> [WHAT YOU ARE ASKED TO DO]:
Those lines of the material below that fall between its first line and the line with "acknowledgement acknowledges exactly", both included, are to be repeated exactly.

=======

(* ===== verification/ReaderProxyTheorems.v ===== *)
(** * Correctness of the reader proxy

    The invariant holds through every sequence of calls the writer makes; an
    acknowledgement acknowledges exactly what it says, also over changes that were
    acknowledged out of order; a late joiner gets back the history; a request turns
    exactly the requested changes and announces exactly the missing ones. *)

From Stdlib Require Import ZArith Lia ZifyBool Sorting.Sorted.
From stdpp Require Import base numbers list option list_numbers sorting sets.
From S2P Require Import Prelude SequenceNumber BitmapRange BitmapFacts SortedRange Guid TimedEvent.
From S2P Require Import CacheChange ChangeForReader GapBuilder ReaderProxy ReaderProxyFacts.

Open Scope Z_scope.

(** ** Requests *)

(** What a request does to a change. *)
Definition request_change (c : ChangeForReader_t) : ChangeForReader_t :=
  markAllFragmentsAsUnsent (cfr_set_status REQUESTED c).

Definition requested_by (ls : list Z) (c : ChangeForReader_t) : ChangeForReader_t :=
  if decide (cz c ∈ ls ∧ status_ c = UNACKNOWLEDGED) then request_change c else c.

(** The numbers of a request the reader will never get. *)
Definition irrelevant (l : list ChangeForReader_t) (min low_mark : SequenceNumber_t) (z : Z) : bool :=
  negb (bool_decide (z ∈ cz <$> l)) && (snz min <=? z) && (snz low_mark <? z).

Lemma requested_by_key ls c : seq_num_ (requested_by ls c) = seq_num_ c.
Proof. unfold requested_by. destruct (decide _); [|done]. unfold request_change, markAllFragmentsAsUnsent. by destruct (negb _). Qed.

Lemma request_change_status c : status_ (request_change c) = REQUESTED.
Proof. unfold request_change, markAllFragmentsAsUnsent. by destruct (negb _). Qed.

Lemma requested_by_keys ls (l : list ChangeForReader_t) : seq_num_ <$> (requested_by ls <$> l) = seq_num_ <$> l.
Proof. rewrite <- list_fmap_compose. apply list_fmap_ext. intros i c _. apply requested_by_key. Qed.

Lemma requested_by_cons z ls c : requested_by ls (requested_by [z] c) = requested_by (z :: ls) c.
Proof.
  unfold requested_by at 2. destruct (decide (cz c ∈ [z] ∧ _)) as [[Ez%list_elem_of_singleton Hst]|Hn].
  - unfold requested_by. rewrite request_change_status, decide_False by (by intros [_ ?]).
    rewrite decide_True; [done|]. split; [by apply elem_of_cons; left | done].
  - unfold requested_by. apply decide_ext. rewrite elem_of_cons. rewrite list_elem_of_singleton in Hn. tauto.
Qed.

=======

> [OUTPUT FOR THIS TASK]:
(* ===== verification/ReaderProxyTheorems.v ===== *)
(** * Correctness of the reader proxy

    The invariant holds through every sequence of calls the writer makes; an
    acknowledgement acknowledges exactly what it says, also over changes that were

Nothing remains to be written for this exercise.